• Exercise: From the first line of the entries below to the line with "assert (l ++", give each line again exactly.

Saved entries:
* * * * * * *

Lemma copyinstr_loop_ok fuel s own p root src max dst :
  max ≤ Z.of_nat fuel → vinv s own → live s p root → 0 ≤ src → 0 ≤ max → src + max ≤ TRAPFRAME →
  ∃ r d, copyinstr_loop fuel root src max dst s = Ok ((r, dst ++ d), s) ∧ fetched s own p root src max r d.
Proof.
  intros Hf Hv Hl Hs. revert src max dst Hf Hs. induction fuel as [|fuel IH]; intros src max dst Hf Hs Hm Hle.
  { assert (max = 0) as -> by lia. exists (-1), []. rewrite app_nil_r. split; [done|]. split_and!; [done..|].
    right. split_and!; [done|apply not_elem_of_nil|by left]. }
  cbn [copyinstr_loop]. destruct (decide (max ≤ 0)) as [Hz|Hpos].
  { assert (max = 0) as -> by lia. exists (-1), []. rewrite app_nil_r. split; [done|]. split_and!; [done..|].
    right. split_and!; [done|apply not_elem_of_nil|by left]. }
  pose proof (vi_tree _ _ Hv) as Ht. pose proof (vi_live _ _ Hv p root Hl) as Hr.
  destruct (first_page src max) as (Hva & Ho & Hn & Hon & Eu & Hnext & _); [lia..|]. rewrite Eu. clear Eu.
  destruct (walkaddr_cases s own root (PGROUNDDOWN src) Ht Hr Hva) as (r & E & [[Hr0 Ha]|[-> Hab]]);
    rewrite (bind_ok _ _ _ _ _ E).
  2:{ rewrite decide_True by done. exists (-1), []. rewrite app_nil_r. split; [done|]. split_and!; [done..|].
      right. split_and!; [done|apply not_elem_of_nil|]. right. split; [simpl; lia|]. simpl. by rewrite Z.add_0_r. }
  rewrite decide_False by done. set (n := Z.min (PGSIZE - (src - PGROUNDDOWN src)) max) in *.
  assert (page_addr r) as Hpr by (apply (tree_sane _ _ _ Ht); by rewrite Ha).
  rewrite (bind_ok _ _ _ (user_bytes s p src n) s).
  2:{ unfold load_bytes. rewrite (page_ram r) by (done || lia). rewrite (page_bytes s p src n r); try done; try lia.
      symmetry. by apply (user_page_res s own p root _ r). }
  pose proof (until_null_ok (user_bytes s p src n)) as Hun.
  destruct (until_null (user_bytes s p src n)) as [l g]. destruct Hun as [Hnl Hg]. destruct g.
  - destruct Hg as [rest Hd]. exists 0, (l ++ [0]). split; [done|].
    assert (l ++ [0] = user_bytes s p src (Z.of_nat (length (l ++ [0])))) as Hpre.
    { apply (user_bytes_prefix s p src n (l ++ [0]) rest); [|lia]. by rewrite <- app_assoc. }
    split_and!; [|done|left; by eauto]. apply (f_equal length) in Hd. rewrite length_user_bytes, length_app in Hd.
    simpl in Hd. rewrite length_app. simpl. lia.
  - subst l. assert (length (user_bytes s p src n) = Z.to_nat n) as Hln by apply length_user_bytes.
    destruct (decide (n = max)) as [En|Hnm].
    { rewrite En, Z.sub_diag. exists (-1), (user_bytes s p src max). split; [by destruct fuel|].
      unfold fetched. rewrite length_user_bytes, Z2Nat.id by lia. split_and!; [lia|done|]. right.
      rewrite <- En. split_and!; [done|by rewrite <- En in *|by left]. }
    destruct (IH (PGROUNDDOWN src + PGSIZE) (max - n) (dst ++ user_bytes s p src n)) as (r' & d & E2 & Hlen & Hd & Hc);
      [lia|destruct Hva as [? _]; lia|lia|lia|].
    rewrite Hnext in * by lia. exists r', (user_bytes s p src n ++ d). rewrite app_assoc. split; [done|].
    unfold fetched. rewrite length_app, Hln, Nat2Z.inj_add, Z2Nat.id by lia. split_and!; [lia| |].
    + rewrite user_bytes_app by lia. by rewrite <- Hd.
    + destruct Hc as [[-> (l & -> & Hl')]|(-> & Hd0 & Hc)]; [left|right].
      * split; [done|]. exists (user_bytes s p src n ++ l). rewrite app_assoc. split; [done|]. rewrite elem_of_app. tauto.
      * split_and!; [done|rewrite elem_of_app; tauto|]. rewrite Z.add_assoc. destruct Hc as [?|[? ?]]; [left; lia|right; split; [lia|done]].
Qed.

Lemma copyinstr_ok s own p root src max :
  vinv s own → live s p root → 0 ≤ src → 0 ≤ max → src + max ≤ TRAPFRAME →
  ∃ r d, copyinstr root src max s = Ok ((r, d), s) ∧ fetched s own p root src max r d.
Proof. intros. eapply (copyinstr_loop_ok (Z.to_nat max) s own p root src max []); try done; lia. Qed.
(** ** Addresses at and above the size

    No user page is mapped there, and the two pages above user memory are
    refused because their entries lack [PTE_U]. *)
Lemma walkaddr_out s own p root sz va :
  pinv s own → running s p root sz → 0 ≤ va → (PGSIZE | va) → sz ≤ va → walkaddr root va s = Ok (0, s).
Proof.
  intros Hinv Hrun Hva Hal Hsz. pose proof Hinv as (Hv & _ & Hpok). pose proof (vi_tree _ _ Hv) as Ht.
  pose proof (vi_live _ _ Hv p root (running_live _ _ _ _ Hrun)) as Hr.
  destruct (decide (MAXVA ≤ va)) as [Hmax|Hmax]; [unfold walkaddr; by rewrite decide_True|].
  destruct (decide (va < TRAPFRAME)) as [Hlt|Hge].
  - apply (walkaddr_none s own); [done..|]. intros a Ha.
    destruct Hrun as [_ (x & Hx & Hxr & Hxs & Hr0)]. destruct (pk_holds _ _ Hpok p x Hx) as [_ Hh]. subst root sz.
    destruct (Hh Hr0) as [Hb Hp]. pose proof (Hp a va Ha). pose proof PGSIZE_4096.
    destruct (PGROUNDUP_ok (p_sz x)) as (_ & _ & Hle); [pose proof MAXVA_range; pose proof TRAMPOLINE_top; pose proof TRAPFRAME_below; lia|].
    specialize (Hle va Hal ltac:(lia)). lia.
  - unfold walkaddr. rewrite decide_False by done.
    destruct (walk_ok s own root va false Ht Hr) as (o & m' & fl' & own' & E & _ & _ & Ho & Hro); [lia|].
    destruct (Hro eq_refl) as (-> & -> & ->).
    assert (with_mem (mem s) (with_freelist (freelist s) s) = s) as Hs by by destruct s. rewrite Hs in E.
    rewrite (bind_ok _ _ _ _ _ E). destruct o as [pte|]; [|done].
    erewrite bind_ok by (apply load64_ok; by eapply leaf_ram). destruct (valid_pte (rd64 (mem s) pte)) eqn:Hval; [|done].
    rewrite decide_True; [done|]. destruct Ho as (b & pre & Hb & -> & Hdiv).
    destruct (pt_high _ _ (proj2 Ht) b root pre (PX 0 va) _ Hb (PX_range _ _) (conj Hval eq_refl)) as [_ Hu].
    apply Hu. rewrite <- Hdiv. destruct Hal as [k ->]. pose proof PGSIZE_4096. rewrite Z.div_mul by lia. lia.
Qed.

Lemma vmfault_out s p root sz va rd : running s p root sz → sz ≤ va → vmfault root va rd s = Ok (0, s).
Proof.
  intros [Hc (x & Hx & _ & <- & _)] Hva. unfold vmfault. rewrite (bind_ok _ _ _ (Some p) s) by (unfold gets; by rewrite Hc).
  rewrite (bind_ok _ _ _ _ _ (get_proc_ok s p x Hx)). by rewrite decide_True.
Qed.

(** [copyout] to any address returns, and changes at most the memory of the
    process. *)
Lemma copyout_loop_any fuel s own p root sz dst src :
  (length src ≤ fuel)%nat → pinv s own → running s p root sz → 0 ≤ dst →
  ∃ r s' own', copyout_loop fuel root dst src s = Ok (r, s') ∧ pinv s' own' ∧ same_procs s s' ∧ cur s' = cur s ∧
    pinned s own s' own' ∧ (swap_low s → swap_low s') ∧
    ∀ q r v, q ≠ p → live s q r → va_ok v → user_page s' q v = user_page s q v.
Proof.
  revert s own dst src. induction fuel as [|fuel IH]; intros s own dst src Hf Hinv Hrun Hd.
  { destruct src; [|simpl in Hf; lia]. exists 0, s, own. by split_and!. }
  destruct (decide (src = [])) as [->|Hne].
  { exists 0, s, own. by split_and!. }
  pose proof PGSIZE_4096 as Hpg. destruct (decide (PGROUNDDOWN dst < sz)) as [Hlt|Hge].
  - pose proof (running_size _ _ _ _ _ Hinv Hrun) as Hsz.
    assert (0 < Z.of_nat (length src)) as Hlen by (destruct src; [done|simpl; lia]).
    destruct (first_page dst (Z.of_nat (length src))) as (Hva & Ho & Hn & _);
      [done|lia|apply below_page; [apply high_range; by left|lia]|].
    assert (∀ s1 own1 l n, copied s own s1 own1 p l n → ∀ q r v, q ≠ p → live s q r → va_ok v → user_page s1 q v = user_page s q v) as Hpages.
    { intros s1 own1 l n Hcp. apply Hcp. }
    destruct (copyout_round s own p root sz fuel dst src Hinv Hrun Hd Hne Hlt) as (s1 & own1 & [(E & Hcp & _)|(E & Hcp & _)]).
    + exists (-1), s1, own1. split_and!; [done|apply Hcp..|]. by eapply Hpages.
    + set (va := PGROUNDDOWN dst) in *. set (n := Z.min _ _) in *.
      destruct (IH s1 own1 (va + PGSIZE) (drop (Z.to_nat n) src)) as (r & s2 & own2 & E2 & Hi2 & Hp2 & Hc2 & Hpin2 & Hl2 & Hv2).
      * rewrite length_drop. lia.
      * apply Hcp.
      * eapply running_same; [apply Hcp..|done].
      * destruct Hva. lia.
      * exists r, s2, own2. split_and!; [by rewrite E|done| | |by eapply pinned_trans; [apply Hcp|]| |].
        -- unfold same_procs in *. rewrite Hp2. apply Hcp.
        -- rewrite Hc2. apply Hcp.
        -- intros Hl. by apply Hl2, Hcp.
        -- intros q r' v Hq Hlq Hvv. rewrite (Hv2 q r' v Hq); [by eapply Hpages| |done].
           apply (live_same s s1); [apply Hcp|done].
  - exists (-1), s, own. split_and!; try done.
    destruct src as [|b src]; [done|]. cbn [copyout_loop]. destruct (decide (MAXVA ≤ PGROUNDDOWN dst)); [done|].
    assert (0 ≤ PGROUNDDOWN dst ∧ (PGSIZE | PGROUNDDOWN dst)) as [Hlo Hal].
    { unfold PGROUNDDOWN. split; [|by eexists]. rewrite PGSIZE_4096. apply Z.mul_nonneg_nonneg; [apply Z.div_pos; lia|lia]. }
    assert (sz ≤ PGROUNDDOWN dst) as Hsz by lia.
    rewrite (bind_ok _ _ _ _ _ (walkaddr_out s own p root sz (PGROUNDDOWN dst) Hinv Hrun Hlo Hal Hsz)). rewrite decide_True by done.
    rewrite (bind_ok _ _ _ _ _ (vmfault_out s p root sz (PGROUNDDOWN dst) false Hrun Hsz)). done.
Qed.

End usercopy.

* * * * * * *

• Written response:
Lemma copyinstr_loop_ok fuel s own p root src max dst :
  max ≤ Z.of_nat fuel → vinv s own → live s p root → 0 ≤ src → 0 ≤ max → src + max ≤ TRAPFRAME →
  ∃ r d, copyinstr_loop fuel root src max dst s = Ok ((r, dst ++ d), s) ∧ fetched s own p root src max r d.
Proof.
  intros Hf Hv Hl Hs. revert src max dst Hf Hs. induction fuel as [|fuel IH]; intros src max dst Hf Hs Hm Hle.
  { assert (max = 0) as -> by lia. exists (-1), []. rewrite app_nil_r. split; [done|]. split_and!; [done..|].
    right. split_and!; [done|apply not_elem_of_nil|by left]. }
  cbn [copyinstr_loop]. destruct (decide (max ≤ 0)) as [Hz|Hpos].
  { assert (max = 0) as -> by lia. exists (-1), []. rewrite app_nil_r. split; [done|]. split_and!; [done..|].
    right. split_and!; [done|apply not_elem_of_nil|by left]. }
  pose proof (vi_tree _ _ Hv) as Ht. pose proof (vi_live _ _ Hv p root Hl) as Hr.
  destruct (first_page src max) as (Hva & Ho & Hn & Hon & Eu & Hnext & _); [lia..|]. rewrite Eu. clear Eu.
  destruct (walkaddr_cases s own root (PGROUNDDOWN src) Ht Hr Hva) as (r & E & [[Hr0 Ha]|[-> Hab]]);
    rewrite (bind_ok _ _ _ _ _ E).
  2:{ rewrite decide_True by done. exists (-1), []. rewrite app_nil_r. split; [done|]. split_and!; [done..|].
      right. split_and!; [done|apply not_elem_of_nil|]. right. split; [simpl; lia|]. simpl. by rewrite Z.add_0_r. }
  rewrite decide_False by done. set (n := Z.min (PGSIZE - (src - PGROUNDDOWN src)) max) in *.
  assert (page_addr r) as Hpr by (apply (tree_sane _ _ _ Ht); by rewrite Ha).
  rewrite (bind_ok _ _ _ (user_bytes s p src n) s).
  2:{ unfold load_bytes. rewrite (page_ram r) by (done || lia). rewrite (page_bytes s p src n r); try done; try lia.
      symmetry. by apply (user_page_res s own p root _ r). }
  pose proof (until_null_ok (user_bytes s p src n)) as Hun.
  destruct (until_null (user_bytes s p src n)) as [l g]. destruct Hun as [Hnl Hg]. destruct g.
  - destruct Hg as [rest Hd]. exists 0, (l ++ [0]). split; [done|].
    assert (l ++ [0] = user_bytes s p src (Z.of_nat (length (l ++ [0])))) as Hpre.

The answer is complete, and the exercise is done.